Environmental DNA methods have been used to monitor the presence of aquatic vertebrates in natural systems, although detection of DNA in the environment is sometimes a challenge. In this study, we evaluated the effect of sample processing on the detection of a species' environmental DNA in the water. Specifically, we examined whether freezing and then thawing water samples prior to analysis was an effective method of preserving them. The detection of Common Carp DNA was lower in samples that were frozen and thawed than in samples that were not, even though there was no difference in the DNA concentration, which was included with the DNA undetectable samples. In both types of samples, the DNA detection rate tended to be higher in a 2-μL volume of template DNA solution than in a 5-μL volume. DNA was detected in all non-frozen samples that were analyzed using a 2-μL template, both in three wells (three PCR replicate reactions per sample) with 40 PCR cycles and in eight wells with 55 cycles.
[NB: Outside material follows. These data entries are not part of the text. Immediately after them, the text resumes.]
(** * Swaps and currency-rate controllers: a shallow embedding

    The source file holds two independent TypeScript modules:

    - [SwapsController] (a class extending [BaseController]): best-quote
      selection over a map of aggregator quotes, and the bookkeeping of the
      controller state ([setQuotesLastFetched], [fetchAndSetQuotes],
      [pollForNewQuotes], [resetPostFetchState]);
    - [CurrencyRateController] (a Redux slice with thunks): the reducer and
      the asynchronous [poll], [start], [stop] and [updateCurrency].

    Part I embeds both modules; Part II states and proves their properties.

    What the embedding takes from outside the source file:
    - bignumber.js is an interface ([BigNumberLib]); the results on the
      selection loop hold for every implementation of it, and one
      implementation over exact rationals evaluates the scenarios;
    - [calcTokenAmount], [getMedian], the exchange rates and the gas price of
      the network are parameters of the best-quote functions;
    - [BaseController.update] merges the keys it is given into the state;
    - the Redux store runs a thunk when it is dispatched one and the reducer
      when it is dispatched an action; what it does with [undefined] is a
      parameter.

    Asynchronous functions are split at their single [await]: the code before
    it runs when the function is called, the code after it runs when the
    awaited fetch settles.  The JavaScript event loop becomes a transition
    system whose events are the calls of the application, the timers that
    fire, and the fetches that settle.  [Date.now()] never goes back, and a
    task of the event loop reads one value of it. *)

From Stdlib Require Import List String Ascii HexString Bool ZArith NArith QArith Lia.
Import ListNotations.
(** X5.  Insert calls on different keys commute: the trie does not depend on
    the order in which distinct keys were inserted. *)
Theorem Insert_commutes t key v key' w :
  wf_trie t = true -> key <> key' ->
  Insert (Insert t key v) key' w = Insert (Insert t key' w) key v.
Proof.
  intros Hwf Hne. apply wf_trie_spec in Hwf. destruct Hwf as [Hroot _].
  unfold Insert. cbn [root bookmarks]. now rewrite insert_insert_ne.
Qed.

(** ** Insert then Delete *)

Lemma live_new : live (@new_pnode V) = false.
Proof. reflexivity. Qed.

Lemma delete_insert_new key v :
  exists c', delete_from (insert_from (@new_pnode V) key v) key = (c', true)
             /\ live c' = false.
Proof.
  induction key as [| b key IH].
  - eexists. split; reflexivity.
  - destruct IH as (c' & Hd & Hl). exists new_pnode.
    split; [| apply live_new].
    rewrite insert_from_cons, child_new. cbn [from_option id delete_from].
    rewrite child_set_child_eq
      by (rewrite (wf_node_length _ wf_new); apply byte_slot).
    rewrite Hd, Hl, set_child_set_child.
    rewrite set_child_None_id; [reflexivity | | apply child_new].
    rewrite (wf_node_length _ wf_new). apply byte_slot.
Qed.

Lemma delete_insert_absent nd key v :
  wf_node nd = true -> compact nd = true -> walk nd key = None ->
  delete_from (insert_from nd key v) key = (nd, true).
Proof.
  revert nd. induction key as [| b key IH]; intros nd Hwf Hc Hw;
    [discriminate |].
  pose proof (byte_slot b) as Hb. pose proof (wf_node_length _ Hwf) as Hl.
  rewrite insert_from_cons. cbn [delete_from].
  rewrite child_set_child_eq by lia. cbn [walk] in Hw.
  destruct (child nd (Byte.to_nat b)) as [c |] eqn:E; cbn [from_option id].
  - destruct (proj1 (compact_spec nd) Hc _ _ E) as [Hlc Hcc].
    rewrite (IH c (wf_node_child _ _ _ Hwf E) Hcc Hw), Hlc.
    rewrite set_child_set_child. now rewrite (set_child_id _ _ _ E).
  - destruct (delete_insert_new key v) as (c' & -> & ->).
    rewrite set_child_set_child. rewrite set_child_None_id; [reflexivity | lia | exact E].
Qed.

(** X6.  In a trie that keeps no useless node, inserting a key whose node
    does not exist and deleting it again gives back the very same trie:
    every node Insert created is unlinked. *)
Theorem Delete_after_Insert_restores t key v :
  wf_trie t = true -> compact (root t) = true ->
  walk (root t) key = None ->
  Delete (Insert t key v) key = Some (t, true).
Proof.
  intros Hwf Hc Hw. apply wf_trie_spec in Hwf. destruct Hwf as [Hroot _].
  rewrite Delete_spec. unfold Insert. cbn [root bookmarks].
  rewrite delete_insert_absent by assumption. now destruct t.
Qed.

(** Delete is idempotent: whatever the first call returned, a second
    Delete of the same key returns false and changes nothing. *)
Theorem Delete_twice t key :
  exists t' found,
    Delete t key = Some (t', found) /\ Delete t' key = Some (t', false).
Proof.
  eexists _, _. split; [apply Delete_spec |].
  rewrite Delete_spec. cbn [root bookmarks].
  rewrite delete_from_absent by apply find_delete_eq. reflexivity.
Qed.

End InsertAlgebra.

Section DeleteFrame.

Context {V : Type}.
Implicit Types (nd c : pnode V) (key path : list byte) (b : byte)
  (v w : option V) (t : PrefixTrie V).

Lemma walk_delete_flag nd key path x' :
  walk (fst (delete_from nd key)) path = Some x' -> path <> key ->
  exists x, walk nd path = Some x /\ valid x' = valid x.
Proof.
  revert nd path. induction key as [| b key IH]; intros nd path;
    cbn [delete_from].
  - cbn [fst]. destruct path as [| p path]; [congruence |]. cbn [walk].
    intros H _. now exists x'.
  - destruct (child nd (Byte.to_nat b)) as [c |] eqn:E; [| now exists x'].
    specialize (IH c). destruct (delete_from c key) as [c' found].
    cbn [fst] in IH. destruct found; [| now exists x']. cbn [fst].
    destruct path as [| p path]; cbn [walk].
    + intros [= <-] _. now exists nd.
    + destruct (decide (Byte.to_nat b = Byte.to_nat p)) as [Hb | Hb].
      * rewrite <- Hb, E. rewrite child_set_child_eq by (eapply child_lt, E).
        destruct (live c'); [| discriminate]. intros Hw Hne. apply IH; [assumption |].
        apply byte_slot_inj in Hb. congruence.
      * rewrite child_set_child_ne by assumption. intros H _. now exists x'.
Qed.

Lemma walk_dead c path x :
  live c = false -> walk c path = Some x -> path = [].
Proof.
  unfold live. intros Hl. apply orb_false_iff in Hl. destruct Hl as [_ Hc].
  destruct path as [| p path]; [reflexivity |]. cbn [walk].
  now rewrite (proj1 (has_children_false c) Hc) by apply byte_slot.
Qed.

Lemma walk_delete_gone nd key path x :
  walk nd path = Some x -> walk (fst (delete_from nd key)) path = None ->
  exists s, key = path ++ s.
Proof.
  revert nd path. induction key as [| b key IH]; intros nd path;
    cbn [delete_from].
  - cbn [fst]. destruct path as [| p path]; cbn [walk]; [discriminate |].
    unfold set_valid, child. cbn [children]. fold (child nd (Byte.to_nat p)).
    congruence.
  - destruct (child nd (Byte.to_nat b)) as [c |] eqn:E; [| cbn [fst]; congruence].
    specialize (IH c). destruct (delete_from c key) as [c' found] eqn:Ed.
    cbn [fst] in IH. destruct found; [| cbn [fst]; congruence]. cbn [fst].
    destruct path as [| p path]; cbn [walk]; [discriminate |].
    destruct (decide (Byte.to_nat b = Byte.to_nat p)) as [Hb | Hb].
    + rewrite <- Hb, E. rewrite child_set_child_eq by (eapply child_lt, E).
      apply byte_slot_inj in Hb. subst p. intros Hw Hgone.
      destruct (walk c' path) as [y |] eqn:Hy.
      * destruct (live c') eqn:El; [cbn in Hgone; congruence |].
        pose proof (walk_dead _ _ _ El Hy) as ->. now exists key.
      * destruct (IH path Hw Hy) as [s ->]. now exists s.
    + rewrite child_set_child_ne by assumption. congruence.
Qed.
The detection of Common Carp DNA in samples that were frozen and thawed was likely to increase through the use of the TaqMan Environmental Master Mix, which is used recently to efficiently release PCR inhibition. Our results suggest that environmental DNA detection is influenced by the processing of water samples after collection and by PCR reaction conditions. Use of non-frozen samples and a smaller DNA solution are recommended for detection of environmental DNA with quantitative PCR assays.